*** INPUT RECORDS Section Begins ***

(** * auto_market_reporter: the report markup, its generator and its parser

    A shallow embedding of [reports/generate_report.py] (functions [generate]
    and [get_latest_report_date]), of [tools/export_report_pdf.py] (the
    parser [parse_report] and, of the renderer, [esc], [short_url],
    [is_url], the list [data] of [kv_table] and the texts of the news
    paragraphs of [render_report_to_flow]), of
    [analysis/openai_summary.py] (the cache of summaries, [build_prompt] and
    [summarize]) and of [collector/fetch_prices.py] ([_call_alpha_vantage]
    and [fetch_last_n_days]), with the properties of the intermediate markup
    that the specification states and further properties of these functions.

    Python values are modelled as follows.
    - A [str] is the list of its Unicode code points, each an [N].
    - A [dict] with a fixed set of literal keys is a record; the [kv] dict
      of a section, which is filled key by key, is a [gmap string].
    - A Python exception is the [Raise] branch of [result].
    - A [float] is an exact rational ([Q]) in the texts that [generate]
      writes: their digits are those of the exact value. The range position
      is modelled a second time on the binary64 numbers, in [F64], with
      rounding to nearest, the infinities and NaN.
    - A table of the database with a unique key is a [gmap] from the key;
      the service of a network call is a function that gives its answers. *)

From Stdlib Require Import ZArith QArith Qround String Ascii List Lia
  DecimalPos.
From Stdlib Require SpecFloat.
From stdpp Require Import base tactics option list gmap strings sorting.
Import ListNotations.
Lemma step_keeps_live op h :
  keeps h → (is_exec op = true → terminated h = false) →
  post (step op) h (λ _ h' _, keeps h').
Proof.
  intros Hk Hop. destruct (is_exec op) eqn:He; [|by apply step_keeps].
  destruct op; try discriminate He. cbn [step].
  apply post_bind. eapply post_conseq; [apply exec_keeps; auto|].
  intros [a|e] h' es Hk'; cbv beta iota; [by apply post_skip | done].
Qed.

Lemma run_keeps_live ops h :
  keeps h → execs_on_live ops h → keeps (run ops h).1.
Proof.
  revert h. induction ops as [|op ops IH]; intros h Hk Hops; simpl; [done|].
  destruct Hops as [Hop Hops].
  pose proof (post_run _ _ _ (step_keeps_live op h Hk Hop)) as Hk1.
  rewrite <- apply_op_state in Hk1.
  destruct (apply_op op h) as [h1 es1]. specialize (IH h1 Hk1 Hops).
  by destruct (run ops h1) as [h2 es2].
Qed.

(** C3, as the code has it.  On a handler with the default concurrency
    of 1, "terminated implies the in-flight table is empty" is preserved
    by every operation but one, an exec on a handler that is terminated:
    by every other operation and by exec on a handler that is not
    terminated, one at a time and in any sequence.  exec on a terminated
    handler does not preserve it: it rejects the returned future with
    "Worker is terminated" and leaves the record of the new task in the
    in-flight table. *)
Theorem terminated_empty_preserved_except_exec (h : Handler) :
  concurrency h = 1 → terminated_empty h →
  (∀ op, (is_exec op = true → terminated h = false) →
         terminated_empty (apply_op op h).1)
  ∧ (∀ ops, execs_on_live ops h → terminated_empty (run ops h).1)
  ∧ (∀ now method params resolver options,
       terminated h = true →
       let id := S (lastId h) in
       let r := default (OwnDeferred id) resolver in
       ∃ h',
         exec now method params resolver options h =
           (Normal r, h', [Reject r (new_Error "Worker is terminated")])
         ∧ processing h' = <[id := mkTask id r options now]> (processing h)
         ∧ processing h' ≠ ∅
         ∧ terminated h' = true).
Proof.
  intros Hc Hi. assert (keeps h) as Hk by done.
  split; [|split].
  - intros op Hop. rewrite apply_op_state.
    exact (proj1 (post_run _ _ _ (step_keeps_live op h Hk Hop))).
  - intros ops Hops. by apply run_keeps_live.
  - intros now method params resolver options Ht id r.
    destruct (exec_on_terminated h now method params resolver options Ht)
      as (h' & He & Hp & Ht').
    exists h'. repeat split; try done.
    fold id r in Hp. rewrite Hp. apply insert_non_empty.
Qed.

(** ** The readiness timer *)



(** ** maxExec *)

(** On a child process or a worker thread [this] is the worker object,
    which has no [maxExec]: the check does nothing. *)
Lemma maxExec_check_inert (h : Handler) :
  listener_this (kind (transport h)) = ThisTransport →
  maxExec_check h = (Normal tt, h, []).
Proof.
  intros Hthis. unfold maxExec_check, mbind, M_bind, get. rewrite Hthis. reflexivity.
Qed.

(** In a web worker [this] is undefined and the check throws. *)
Lemma maxExec_check_throws (h : Handler) :
  listener_this (kind (transport h)) = ThisUndefined →
  ∃ e, maxExec_check h = (Thrown e, h, []).
Proof.
  intros Hthis. unfold maxExec_check, mbind, M_bind, get. rewrite Hthis.
  eexists. reflexivity.
Qed.

(** Whatever maxExec and the counters are, a response never makes the
    handler start terminating and never fires onWorkerExit. *)
Lemma response_never_retires (h : Handler) (now : Z) (m : Message) :
  terminating h = false →
  post (onMessage now m) h (λ _ h' es,
    terminating h' = false ∧ count is_CallOnWorkerExit es = 0).
Proof.
  intros Hn.
  unfold onMessage, maxExec_check, set_worker_ready, setReadyTimeout,
    clearReadyTimeout, onWorkerReady, dispatchQueuedRequests, the_worker.
  repeat first
    [ mstep
    | lazymatch goal with
      | |- post (for_each ?q worker_send) ?h0 _ =>
          let Hw := fresh "Hw" in
          destruct (worker h0) eqn:Hw;
          [ eapply post_eq; [apply for_each_worker_send; exact Hw|]
          | destruct q as [|? ?];
            [ eapply post_eq; [reflexivity|]
            | eapply post_eq;
              [ simpl; unfold mbind, M_bind, worker_send, the_worker, mbind, M_bind,
                  get; rewrite Hw; reflexivity |] ] ]
      end ].
  all: fields_all; cbn [app];
    try (split; [assumption || reflexivity|]);
    rewrite ?count_app, ?count_cons, ?count_nil, ?count_map_Send by done;
    try reflexivity; try discriminate.
Qed.

(** C1 at a failing input.  A handler made with [maxExec: 1] on a child
    process runs one task and processes its response: responseCount has
    reached maxExec, yet the handler is not terminating and onWorkerExit
    was not fired. *)
Theorem maxExec_reached_handler_not_retired :
  let '(h, es) :=
    lifetime None Fixture.maxExec_one "worker.js" Fixture.process_worker
      [Fixture.echo 0 42; OpMessage 5 (MObject (Fixture.echo_result 1 42))] in
  maxExec h = 1 ∧ responseCount (stats h) = 1
  ∧ terminating h = false ∧ terminated h = false
  ∧ count is_CallOnWorkerExit es = 0
  ∧ es = [SetInterval 300000; CallOnWorkerReady;
          Send (ORequest (mkRequest 1 "echo" (VNum 42)));
          Resolve (OwnDeferred 1) (VNum 42)].
Proof. vm_compute. repeat split. Qed.

(** ** terminate without force *)

(** C2 at a failing input.  A handler with [concurrency: 2] has one task
    in flight; terminate(false) kills the worker thread at once, marks
    the handler terminated and drops the worker, with the task still in
    the in-flight table. *)
Theorem graceful_terminate_kills_loaded_worker :
  let h := Fixture.half_loaded in
  let '(c, h', es) := terminate false None h in
  concurrency h = 2 ∧ size (processing h) = 1 ∧ busy h = false
  ∧ es = [Kill; RemoveAllListeners "message"]
  ∧ terminated h' = true ∧ terminating h' = false ∧ worker h' = false
  ∧ processing h' = processing h.
Proof. vm_compute. repeat split. Qed.

(** With as many tasks in flight as the concurrency allows, terminate
    without force only notes the request. *)
Lemma graceful_terminate_waits_when_busy (h : Handler) (cb : option TermCallback) :
  busy h = true →
  post (terminate false cb) h (λ c h' es,
    c = Normal tt ∧ terminating h' = true ∧ terminated h' = terminated h
    ∧ worker h' = worker h ∧ transport h' = transport h
    ∧ processing h' = processing h
    ∧ es = match readyTimeoutTimer h with
           | Some _ => [ClearTimeout ReadyTimeoutTimer]
           | None => []
           end).
Proof.
  intros Hb. unfold busy in Hb. unfold_terminate. mrun.
  all: fields_all; cbn [app]; try (rewrite Hb in *; discriminate).
  all: repeat split; reflexivity.
Qed.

*** INPUT RECORDS Section Ends ***

> _TASK OBJECTIVE_
List, from the entries above, every line in which the word "mbind" shows up.

> _RESULT_
  intros Hthis. unfold maxExec_check, mbind, M_bind, get. rewrite Hthis. reflexivity.
  intros Hthis. unfold maxExec_check, mbind, M_bind, get. rewrite Hthis.
              [ simpl; unfold mbind, M_bind, worker_send, the_worker, mbind, M_bind,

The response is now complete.